Dr. Chien on Tucatinib in HER2+ Breast Cancer

A. Jo Chien, MD
Published: Monday, Mar 11, 2019



A. Jo Chien, MD, associate clinical professor, Department of Medicine, University of California, San Francisco Helen Diller Family Comprehensive Cancer Center, discusses the use of tucatinib (ONT-380) in the treatment of patients with HER2-positive breast cancer.

Tucatinib is one of many TKIs that possesses the potential to penetrate the blood–brain barrier, says Chien. In addition to tucatinib, lapatinib (Tykerb) and neratinib (Nerlynx) have also been looked at in the treatment of patients with brain metastases. As single agents, they have not demonstrated compelling responses, but when paired with capecitabine, these agents have shown impressive responses in the central nervous system, says Chien.

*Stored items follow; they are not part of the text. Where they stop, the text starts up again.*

(* ===== verification/Oidc.v ===== *)
(** * OpenID Connect: configuration, tokens and keys

    Models the functions of [python/src/palonexus/identity/oidc.py] that hold no state: URLs
    and addresses, the configuration, bounded JSON, the segments of a token, key sets,
    signatures and the claims of an ID token.  The package [cryptography] enters as
    [OidcCrypto] and [Ed25519], the address registries of [ipaddress] as [IpData]. *)

From stdpp Require Import base list list_numbers numbers strings.
From Stdlib Require Import SpecFloat.
From S2P Require Import Prelude PyString Errors Timestamp PyValue Decimal Unicode PyFloat CanonicalJson JsonScan CanonicalPath PyUrl.
From S2P Require Import Retry Did Jwt Verifiable.
Open Scope Z_scope.

Definition SECURE_ALGORITHMS : list pystr := [u "RS256"; u "PS256"; u "ES256"; u "EdDSA"].
Definition OIDC_MAX_TOKEN_BYTES : Z := 65536.
Definition OIDC_MAX_SEGMENT_BYTES : Z := 49152.
Definition MAX_DOCUMENT_BYTES : Z := 1048576.
Definition MAX_KEYS : Z := 64.
Definition OIDC_MAX_JSON_DEPTH : Z := 16.
Definition OIDC_MAX_JSON_ITEMS : Z := 1024.
Definition MAX_STRING_BYTES : Z := 16384.
Definition P256_ORDER : Z := 0xFFFFFFFF00000000FFFFFFFFFFFFFFFFBCE6FAADA7179E84F3B9CAC2FC632551.

(** [_capture] and [_checked]: control flow passes, every other failure becomes the opaque
    one. *)
Definition oidc_capture {A} (operation : py A) : py A :=
  except_raise (λ e, negb (control_flow e)) OIDCVerificationFailed operation.

(** ** URLs and addresses *)

(** [ipaddress]: [None] is [ValueError]; [ipv4_mapped] is that of an IPv6 address. *)
Class IpData := {
  address : Type;
  ip_address : pystr → option address;
  ipv4_mapped : address → option address;
  is_global : address → bool;
  is_private : address → bool;
  is_loopback : address → bool;
  is_link_local : address → bool;
  is_multicast : address → bool;
  is_reserved : address → bool;
  is_unspecified : address → bool;
  address_text : address → pystr;
}.

(** The codec [idna] on text that is not ASCII: its ASCII form, [None] is [UnicodeError]. *)
Class IdnaCodec := { idna_codec : pystr → option pystr }.

(** [value.encode("idna").decode("ascii")]: the labels of ASCII text are only measured. *)
Definition encode_idna `{IdnaCodec} (value : pystr) : py pystr :=
  if forallb is_ascii value then
    let labels := split_on 46 value in
    raise_if (negb (bool_decide (value = []))
              && (negb (forallb (λ l, (0 <? length l)%nat && (length l <? 64)%nat) (take (length labels - 1) labels))
                  || (64 <=? length (default [] (last labels)))%nat)) ValueError;;
    Ok value
  else match idna_codec value with
       | Some encoded => raise_if (negb (forallb is_ascii encoded)) ValueError;; Ok encoded
       | None => Raise ValueError
       end.

(** [value.rstrip("/")] and [value.strip("[]")]. *)
Definition rstrip_slash (value : pystr) : pystr := rev (drop_while (λ c, c =? 47) (rev value)).
Definition strip_brackets (value : pystr) : pystr :=
  let bracket c := (c =? 91) || (c =? 93) in rev (drop_while bracket (rev (drop_while bracket value))).

(** The authority that a host and a port have. *)
Definition authority_of (host : pystr) (port : option Z) : pystr :=
  match port with
  | None => host
  | Some p => if p =? 443 then host else host ++ [58] ++ decimal p
  end.

Section urls.
Context `{UrlData} `{IdnaCodec} `{IpData}.

(** [_url]. *)
Definition oidc_url (value : pyval) (allowed_origins : option (list pystr)) : py pystr :=
  match value with
  | PStr s =>
      raise_if (2048 <? Z.of_nat (length s)) ValueError;;
      split ← urlsplit s;
      match hostname split with
      | None => Raise ValueError
      | Some name =>
          raise_if (negb (str_eqb (scheme split) (u "https")) || has_char 64 (netloc split)
                    || negb (bool_decide (query split = [])) || negb (bool_decide (fragment split = []))
                    || endswith (u ".") name || startswith (u "//") (path split)) ValueError;;
          port ← port split;
          encoded ← encode_idna name;
          let host := ascii_lower <$> encoded in
          raise_if (str_eqb host (u "localhost") || endswith (u ".localhost") host) ValueError;;
          raise_if (match ip_address (strip_brackets host) with Some a => negb (is_global a) | None => false end) ValueError;;
          let authority := authority_of host port in
          let canonical := urlunsplit (u "https") authority (path split) [] in
          raise_if (negb (str_eqb canonical (rstrip_slash s)) && negb (str_eqb (canonical ++ [47]) s)) ValueError;;
          let origin := u "https://" ++ authority in
          raise_if (match allowed_origins with Some l => negb (str_in origin l) | None => false end) ValueError;;
          Ok canonical
      end
  | _ => Raise ValueError
  end.

(** [_origin]. *)
Definition origin_of (value : pystr) : py pystr :=
  split ← urlsplit value;
  port ← port split;
  Ok (u "https://" ++ authority_of (default [] (hostname split)) port).

(** [_public_address]. *)
Definition public_address (value : pyval) : py pystr :=
  match value with
  | PStr s =>
      raise_if (64 <? Z.of_nat (length s)) ValueError;;
      match ip_address s with
      | Some a =>
          let a := default a (ipv4_mapped a) in
          raise_if (negb (is_global a) || is_private a || is_loopback a || is_link_local a || is_multicast a
                    || is_reserved a || is_unspecified a) ValueError;;
          Ok (address_text a)
      | None => Raise ValueError
      end
  | _ => Raise ValueError
  end.

(** [_validated_addresses] of a tuple or list. *)
Fixpoint collect_addresses (result : list pystr) (sequence : list pyval) : py (list pystr) :=
  match sequence with
  | [] => Ok result
  | value :: sequence =>
      a ← public_address value;
      collect_addresses (if str_in a result then result else result ++ [a]) sequence
  end.
Definition validated_addresses (addresses : pyval) : py (list pystr) :=
  match addresses with
  | PList sequence =>
      raise_if (bool_decide (sequence = []) || (32 <? Z.of_nat (length sequence))) ValueError;;
      result ← collect_addresses [] sequence;
      raise_if (bool_decide (result = [])) ValueError;;
      Ok result
  | _ => Raise ValueError
  end.

(** [_validated_peer]. *)
Definition validated_peer (peer approved_addresses : pyval) : py () :=
  approved ← validated_addresses approved_addresses;
  a ← public_address peer;
  raise_if (negb (str_in a approved)) ValueError.
End urls.

(** ** Configuration *)

(** [_string_tuple]; a tuple is a [PList]. *)
Fixpoint collect_strings (result : list pystr) (items : list pyval) : py (list pystr) :=
  match items with
  | [] => Ok result
  | PStr s :: items =>
      raise_if (bool_decide (s = [])) ValueError;;
      encoded ← match utf8_encode s with Some b => Ok b | None => Raise ValueError end;
      raise_if ((256 <? Z.of_nat (length encoded)) || negb (forallb (λ c, (33 <=? c) && (c <=? 126)) s) || str_in s result)
        ValueError;;
      collect_strings (result ++ [s]) items
  | _ :: _ => Raise ValueError
  end.
Definition string_tuple (value : pyval) (maximum : Z) : py (list pystr) :=
  match value with
  | PList items =>
      raise_if (bool_decide (items = []) || (maximum <? Z.of_nat (length items))) ValueError;;
      collect_strings [] items
  | _ => Raise ValueError
  end.

(** [OIDCVerifierConfig]. *)
Record oidc_config := OidcConfig {
  issuer : pystr;
  audiences : list pystr;
  client_id : pystr;
  algorithms : list pystr;
  discovery_url : pystr;
  jwks_url : option pystr;
  allowed_jwks_origins : list pystr;
  timeout_seconds : float;
  max_document_bytes : Z;
  cache_ttl_seconds : Z;
  leeway_seconds : Z;
  require_typ : bool;
  allowed_types : list pystr;
  allow_missing_kid : bool;
  refresh_cooldown_seconds : Z;
  failure_backoff_seconds : Z;
  max_unknown_rotation_delay_seconds : Z;
}.

(** [float(value)] of an [int] or a [float]. *)
Definition to_float (value : pyval) : py float :=
  match value with
  | PInt z => let f := of_int z in raise_if (negb (isfinite f)) OverflowError;; Ok f
  | PFloat f => Ok f
  | _ => Raise ValueError
  end.
(** An [int] in a range, and a [bool]. *)
Definition int_within (low high : Z) (value : pyval) : py Z :=
  match value with PInt z => raise_if (negb ((low <=? z) && (z <=? high))) ValueError;; Ok z | _ => Raise ValueError end.
Definition exact_bool (value : pyval) : py bool := match value with PBool b => Ok b | _ => Raise ValueError end.

(** [bool(value)] of what may be passed for [allowed_jwks_origins]. *)
Definition truth (value : pyval) : bool :=
  match value with
  | PNone | PBool false | PStr [] | PList [] | PDict [] => false
  | PInt z => negb (z =? 0)
  | PFloat (S754_zero _) => false
  | _ => true
  end.

Section config.
Context `{UrlData} `{IdnaCodec} `{IpData}.

(** [_validate_config]. *)
Definition validate_config (issuer audiences client_id algorithms discovery_url jwks_url allowed_jwks_origins : pyval)
    (timeout_seconds max_document_bytes cache_ttl_seconds leeway_seconds require_typ allowed_types : pyval)
    (allow_missing_kid refresh_cooldown_seconds failure_backoff_seconds max_unknown_rotation_delay_seconds : pyval)
    : py oidc_config :=
  normalized_issuer ← oidc_url issuer None;
  expected_audiences ← string_tuple audiences 16;
  expected_client_ids ← string_tuple (PList [client_id]) 16;
  expected_algorithms ← string_tuple algorithms 16;
  expected_types ← string_tuple allowed_types 16;
  raise_if (negb (forallb (λ a, str_in a SECURE_ALGORITHMS) expected_algorithms)) ValueError;;
  issuer_origin ← origin_of normalized_issuer;
  origins ← (if truth allowed_jwks_origins then string_tuple allowed_jwks_origins 16 else Ok []);
  normalized_origins ← sequence_py ((λ item, url ← oidc_url (PStr item) None; origin_of url) <$> origins);
  let permitted := issuer_origin :: normalized_origins in
  let derived_discovery := rstrip_slash normalized_issuer ++ u "/.well-known/openid-configuration" in
  normalized_discovery ←
    oidc_url (if decide (discovery_url = PNone) then PStr derived_discovery else discovery_url) (Some [issuer_origin]);
  normalized_jwks ← (if decide (jwks_url = PNone) then Ok None else Some <$> oidc_url jwks_url (Some permitted));
  normalized_timeout ← to_float timeout_seconds;
  raise_if (negb (isfinite normalized_timeout)
            || negb (fle (true_divide 5 100) normalized_timeout && fle normalized_timeout (of_int 30))) ValueError;;
  maximum ← int_within 1024 MAX_DOCUMENT_BYTES max_document_bytes;
  ttl ← int_within 1 86400 cache_ttl_seconds;
  leeway ← int_within 0 300 leeway_seconds;
  typ ← exact_bool require_typ;
  missing_kid ← exact_bool allow_missing_kid;
  cooldown ← int_within 1 3600 refresh_cooldown_seconds;
  backoff ← int_within 1 300 failure_backoff_seconds;
  delay ← int_within 1 3600 max_unknown_rotation_delay_seconds;
  Ok (OidcConfig normalized_issuer expected_audiences (default [] (head expected_client_ids)) expected_algorithms
        normalized_discovery normalized_jwks normalized_origins normalized_timeout maximum ttl leeway typ expected_types
        missing_kid cooldown backoff delay).

(** [OIDCVerifierConfig(...)]. *)
Definition make_config (issuer audiences client_id algorithms discovery_url jwks_url allowed_jwks_origins : pyval)
    (timeout_seconds max_document_bytes cache_ttl_seconds leeway_seconds require_typ allowed_types : pyval)
    (allow_missing_kid refresh_cooldown_seconds failure_backoff_seconds max_unknown_rotation_delay_seconds : pyval)
    : py oidc_config :=
  oidc_capture
    (validate_config issuer audiences client_id algorithms discovery_url jwks_url allowed_jwks_origins timeout_seconds
       max_document_bytes cache_ttl_seconds leeway_seconds require_typ allowed_types allow_missing_kid
       refresh_cooldown_seconds failure_backoff_seconds max_unknown_rotation_delay_seconds).
End config.

(** ** JSON *)

(** The hook [pairs] of [_json_object] is that of [vc.py]; numbers and constants are those
    of [json.loads]. *)
#[local] Instance oidc_hooks : JsonHooks := {|
  decode_error := ValueError;
  make_constant := λ f, Ok (PFloat f);
  make_number := jwt_number;
  make_object := reject_duplicates [];
|}.
(* ===== verification/OidcVerifier.v ===== *)
(** * The OpenID Connect verifier

    Models [OIDCVerifier] of [python/src/palonexus/identity/oidc.py]: the cache of keys with
    its two lanes of forced refreshes, the backoff after a failure, the negative entries, and
    verification.  A call of [_key] holds the lock and is atomic; what other threads do
    between two calls of a verification is an argument. *)

From stdpp Require Import base list list_numbers numbers strings.
From Stdlib Require Import SpecFloat.
From S2P Require Import Prelude PyString Errors Timestamp PyValue PyFloat PyUrl Retry Did Jwt Verifiable Effects Oidc.
Open Scope Z_scope.

Definition MAX_NEGATIVE_CACHE : nat := 128.

(** [_Cache]; times are microseconds since the epoch. *)
Record key_cache := KeyCache { cached_keys : list key_object; cache_expires_at : Z; generation : Z }.

(** The key of a negative entry. *)
Definition negative_key : Type := pystr * pystr * Z.

(** [OIDCVerifier]; [objects] is the number of key objects that were made. *)
Record verifier := Verifier {
  cache : option key_cache;
  negative : list (negative_key * Z);
  forced_refresh_until : list (pystr * Z);
  refresh_backoff_until : option Z;
  verifier_closed : bool;
  objects : nat;
}.
Definition new_verifier : verifier := Verifier None [] [] None false 0.
Definition set_cache (c : option key_cache) (n : nat) (v : verifier) : verifier :=
  Verifier c (negative v) (forced_refresh_until v) (refresh_backoff_until v) (verifier_closed v) n.
Definition set_negative (l : list (negative_key * Z)) (v : verifier) : verifier :=
  Verifier (cache v) l (forced_refresh_until v) (refresh_backoff_until v) (verifier_closed v) (objects v).
Definition set_forced (l : list (pystr * Z)) (v : verifier) : verifier :=
  Verifier (cache v) (negative v) l (refresh_backoff_until v) (verifier_closed v) (objects v).
Definition set_backoff (t : Z) (v : verifier) : verifier :=
  Verifier (cache v) (negative v) (forced_refresh_until v) (Some t) (verifier_closed v) (objects v).

(** [now + timedelta(seconds=seconds)]. *)
Definition plus_seconds (now seconds : Z) : py Z :=
  let t := now + seconds * 1000000 in
  raise_if ((MAX_TIMESTAMP + 1) * 1000000 <=? t) OverflowError;; Ok t.

(** [self._fetcher.fetch_json]: the object that a URL gives. *)
Definition fetcher : Type := pystr → Z → py (list (pystr * pyval)).

(** [_record_negative]. *)
Fixpoint evict (l : list (negative_key * Z)) : list (negative_key * Z) :=
  match l with
  | [] => []
  | _ :: l' => if (MAX_NEGATIVE_CACHE <=? length l)%nat then evict l' else l
  end.
Definition record_negative (config : oidc_config) (key : negative_key) (now : Z) : eff verifier () :=
  update (λ v, set_negative (filter (λ p, (p.2 <=? now) = false) (negative v)) v);;
  update (λ v, set_negative (evict (filter (λ p, p.1 ≠ key) (negative v))) v);;
  until ← run (plus_seconds now (refresh_cooldown_seconds config));
  update (λ v, set_negative (negative v ++ [(key, until)]) v).

(** The key objects of a refresh. *)
Definition fresh_objects (n : nat) (keys : list oidc_key) : list key_object := zip (seq n (length keys)) keys.

Section verifier.
Context `{UrlData} `{IdnaCodec} `{IpData} `{Ed25519} `{OidcCrypto}.
Implicit Types (config : oidc_config) (fetch : fetcher).

(** [_refresh]. *)
Definition refresh config fetch : py (list oidc_key) :=
  discovery ← fetch (discovery_url config) (max_document_bytes config);
  raise_if (negb (py_eqb (opt_val (assoc (u "issuer") discovery)) (PStr (issuer config)))) ValueError;;
  issuer_origin ← origin_of (issuer config);
  discovered_jwks ← oidc_url (opt_val (assoc (u "jwks_uri") discovery)) (Some (issuer_origin :: allowed_jwks_origins config));
  raise_if (match jwks_url config with Some url => negb (str_eqb discovered_jwks url) | None => false end) ValueError;;
  document ← fetch (default discovered_jwks (jwks_url config)) (max_document_bytes config);
  parse_jwks document (algorithms config).

(** [_key] up to the refresh: the answer, or the negative entry with which to refresh. *)
Inductive consulted := Answer (k : option key_object) | Renew (negative_key : negative_key) (generation : Z).
Definition before (now : Z) (t : option Z) : bool := match t with Some t => now <? t | None => false end.
Definition consult (now : Z) (key_id : option pystr) (alg : pystr) (force : bool) (rejected : option key_object)
    (reason : pystr) (v : verifier) : py consulted :=
  raise_if (verifier_closed v) ValueError;;
  let current := cache v in
  let is_current := before now (cache_expires_at <$> current) in
  let selected := current ≫= λ c, select_key (cached_keys c) key_id alg in
  if negb force && is_current then Ok (Answer selected)
  else if force && is_current && negb (bool_decide (selected = None))
          && negb (bool_decide (fst <$> selected = fst <$> rejected)) then Ok (Answer selected)
  else
    let key := (reason, default (u "[missing]") key_id, default 0 (generation <$> current)) in
    let negative_until := snd <$> find (λ p, bool_decide (p.1 = key)) (negative v) in
    if force && (before now negative_until || before now (assoc reason (forced_refresh_until v))) then Ok (Answer selected)
    else if before now (refresh_backoff_until v) then Raise ValueError
    else Ok (Renew key (default 0 (generation <$> current) + 1)).

(** The refresh that failed, and the one that returned the keys. *)
Definition refresh_failed config (now : Z) (force : bool) (key : negative_key) (e : exn) : eff verifier (option key_object) :=
  until ← run (plus_seconds now (failure_backoff_seconds config));
  update (set_backoff until);;
  (if force then record_negative config key now else mret ());;
  raising e.
Definition refresh_returned config (now : Z) (force : bool) (reason : pystr) (key : negative_key) (next : Z) (keys : list oidc_key)
    (key_id : option pystr) (alg : pystr) : eff verifier (option key_object) :=
  until ← run (plus_seconds now (Z.min (cache_ttl_seconds config) (max_unknown_rotation_delay_seconds config)));
  made ← reading (λ v, fresh_objects (objects v) keys);
  update (λ v, set_cache (Some (KeyCache made until next)) (objects v + length keys) v);;
  (if force then
     record_negative config key now;;
     retry ← run (plus_seconds now (refresh_cooldown_seconds config));
     update (λ v, set_forced (assoc_set reason retry (forced_refresh_until v)) v)
   else mret ());;
  mret (select_key made key_id alg).

(** What a call of [_key] meets: the clock and the fetcher. *)
Record observation := Observation { clock : py clock_value; fetch : fetcher }.

(** [_key]. *)
Definition find_key config (o : observation) (key_id : option pystr) (alg : pystr) (force : bool) (rejected : option key_object)
    (reason : pystr) : eff verifier (option key_object) :=
  now ← run (oidc_now (clock o));
  found ← (λ v, (consult now key_id alg force rejected reason v, v));
  match found with
  | Answer k => mret k
  | Renew key next =>
      match refresh config (fetch o) with
      | Ok keys => refresh_returned config now force reason key next keys key_id alg
      | Raise e => refresh_failed config now force key e
      end
  end.

(** [_close]; [closing] is what [self._fetcher.close()] does. *)
Definition close_verifier (closing : py ()) : eff verifier () := λ v,
  if verifier_closed v then (Ok (), v)
  else (closing, Verifier None [] [] (refresh_backoff_until v) true (objects v)).

(** ** Verification *)

(** The header: the key identifier and the algorithm. *)
Definition CLOSED_HEADERS : list string := ["jku"; "x5u"; "x5c"; "x5t"; "x5t#S256"; "jwk"; "crit"; "b64"]%string.
Definition validate_header config (header : list (pystr * pyval)) : py (option pystr * pystr) :=
  alg ← required_string header "alg";
  key_id ← (if bool_decide (u "kid" ∈ header.*1) then Some <$> required_string header "kid"
            else raise_if (negb (allow_missing_kid config)) ValueError;; Ok None);
  match opt_val (assoc (u "typ") header) with
  | PNone => raise_if (require_typ config) ValueError
  | PStr typ => raise_if (negb (str_in typ (allowed_types config))) ValueError
  | _ => Raise ValueError
  end;;
  raise_if (negb (str_in alg (algorithms config)) || has_any CLOSED_HEADERS header) ValueError;;
  Ok (key_id, alg).

(** What a verification meets: at its calls of [_key], before them in other threads, and
    at the end. *)
Record surroundings := Surroundings {
  seen : nat → observation;
  others : nat → verifier → verifier;
  last_clock : py clock_value;
}.
Definition ask config (s : surroundings) (i : nat) (key_id : option pystr) (alg : pystr) (force : bool) (rejected : option key_object)
    (reason : pystr) : eff verifier (option key_object) :=
  update (others s i);;
  find_key config (seen s i) key_id alg force rejected reason.

(** [key is None or key.algorithm != algorithm]. *)
Definition usable (alg : pystr) (k : option key_object) : option key_object :=
  match k with Some k => if str_eqb (algorithm k.2) alg then Some k else None | None => None end.

(** The key whose signature is accepted. *)
Definition verify_with config (s : surroundings) (key_id : option pystr) (alg : pystr) (signed signature : pybytes)
    : eff verifier oidc_key :=
  first ← ask config s 0 key_id alg false None [];
  second ← match usable alg first with
           | Some _ => mret first
           | None => ask config s 1 key_id alg true None (u "unknown")
           end;
  match usable alg second with
  | None => raising ValueError
  | Some key =>
      match verify_signature key.2 signed signature with
      | Ok () => mret key.2
      | Raise InvalidSignature =>
          third ← ask config s 2 key_id alg true (Some key) (u "signature");
          match usable alg third with
          | None => raising InvalidSignature
          | Some key => run (verify_signature key.2 signed signature);; mret key.2
          end
      | Raise e => raising e
      end
  end.

(** [_verify] and [verify]. *)
Definition verify_unsafe config (s : surroundings) (token expected_nonce : pyval) : eff verifier oidc_identity :=
  closed ← reading verifier_closed;
  run (raise_if closed ValueError);;
  parsed ← run (parse_token token);
  let '(header, claims, signed, signature) := parsed in
  required ← run (validate_header config header);
  verify_with config s required.1 required.2 signed signature;;
  now ← run (oidc_now (last_clock s));
  run (validate_claims claims config now expected_nonce).
Definition verify config (s : surroundings) (token expected_nonce : pyval) : eff verifier oidc_identity := λ v,
  let '(result, v) := verify_unsafe config s token expected_nonce v in (oidc_capture result, v).
End verifier.
(* ===== verification/OidcFacts.v ===== *)
(** * What the OpenID Connect verifier promises

    Identities come from tokens that a key of the configured issuer signed; refreshes are
    bounded in every window; keys in the cache do not need the issuer; and failures are
    opaque. *)

From stdpp Require Import base list list_numbers numbers strings relations.
From Stdlib Require Import SpecFloat.
From S2P Require Import Prelude PyString Errors Timestamp PyValue PyFloat Unicode CanonicalJson JsonRoundTrip CanonicalPath PyUrl Retry Calm Did.
From S2P Require Import Jwt Verifiable Effects Oidc OidcVerifier.
Open Scope Z_scope.

Section facts.
Context `{UrlData} `{IdnaCodec} `{IpData} `{Ed25519} `{OidcCrypto}.
Implicit Types (config : oidc_config) (f : fetcher) (v w : verifier).

(** ** Key sets *)

Lemma select_key_Some keys key_id alg k : select_key keys key_id alg = Some k →
  k ∈ keys ∧ is_candidate key_id alg k.2 = true ∧ ∀ k', k' ∈ keys → is_candidate key_id alg k'.2 = true → k' = k.
Proof.
  unfold select_key. destruct (filter _ keys) as [|k0 [|]] eqn:E; try done. intros [= ->].
  assert (∀ k', k' ∈ keys ∧ is_candidate key_id alg k'.2 = true ↔ k' = k) as Hk.
  { intros k'. pose proof (list_elem_of_filter (λ k, is_candidate key_id alg k.2 = true) keys k') as Hf.
    rewrite E, list_elem_of_singleton in Hf. tauto. }
  destruct (proj2 (Hk k) eq_refl). split_and!; [done..|]. intros k' ? ?. by apply Hk.
Qed.
Lemma is_candidate_iff key_id alg k : is_candidate key_id alg k = true ↔
  algorithm k = alg ∧ (∀ i, key_id = Some i → kid k = Some i).
Proof.
  unfold is_candidate. rewrite andb_true_iff, str_eqb_eq. destruct key_id as [i|]; [rewrite bool_decide_eq_true|]; naive_solver.
Qed.

(** The keys that a document gives fit the algorithms and name their entries. *)
Lemma public_key_of_fits jwk alg k : public_key_of jwk alg = Ok k →
  match k with
  | RSAKey e n => alg ∈ RSA_ALGORITHMS ∧ ∃ size, rsa_key_size e n = Some size ∧ 2048 ≤ size
  | ECKey x y => alg = u "ES256" ∧ p256_point x y = true
  | EdKey b => alg = u "EdDSA" ∧ public_accepted b = true
  end.
Proof.
  unfold public_key_of. destruct (str_in alg RSA_ALGORITHMS && _) eqn:E1.
  { apply andb_true_iff in E1 as [E1 _]. unfold str_in in E1. refl_bool. intros Hk. inv_ok.
    destruct (rsa_key_size _ _) as [size|] eqn:Es; [|done]. inv_ok. refl_bool. split; [done|]. eauto. }
  destruct (_ && _ && _) eqn:E2.
  { apply andb_true_iff in E2 as [[E2 _]%andb_true_iff _]. apply str_eqb_eq in E2. intros Hk. inv_ok. done. }
  destruct (_ && _ && _) eqn:E3 in |- *; [|done].
  apply andb_true_iff in E3 as [[E3 _]%andb_true_iff _]. apply str_eqb_eq in E3. intros Hk. inv_ok. done.
Qed.

Definition key_fits (allowed : list pystr) (k : oidc_key) : Prop :=
  algorithm k ∈ allowed ∧
  match value k with
  | RSAKey e n => algorithm k ∈ RSA_ALGORITHMS ∧ ∃ size, rsa_key_size e n = Some size ∧ 2048 ≤ size
  | ECKey x y => algorithm k = u "ES256" ∧ p256_point x y = true
  | EdKey b => algorithm k = u "EdDSA" ∧ public_accepted b = true
  end.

Tucatinib has also shown strong responses when paired with trastuzumab (Herceptin) and capecitabine. The unique aspect of tucatinib is that it has more preferential binding to HER2 than EGFR, and therefore, has lower rates of diarrhea, explains Chien. An issue with the TKIs has been the associated gastrointestinal toxicity. If tucatinib continues to show a safety profile that is consistent with what has been observed to date, it could fulfill a large unmet need for patients.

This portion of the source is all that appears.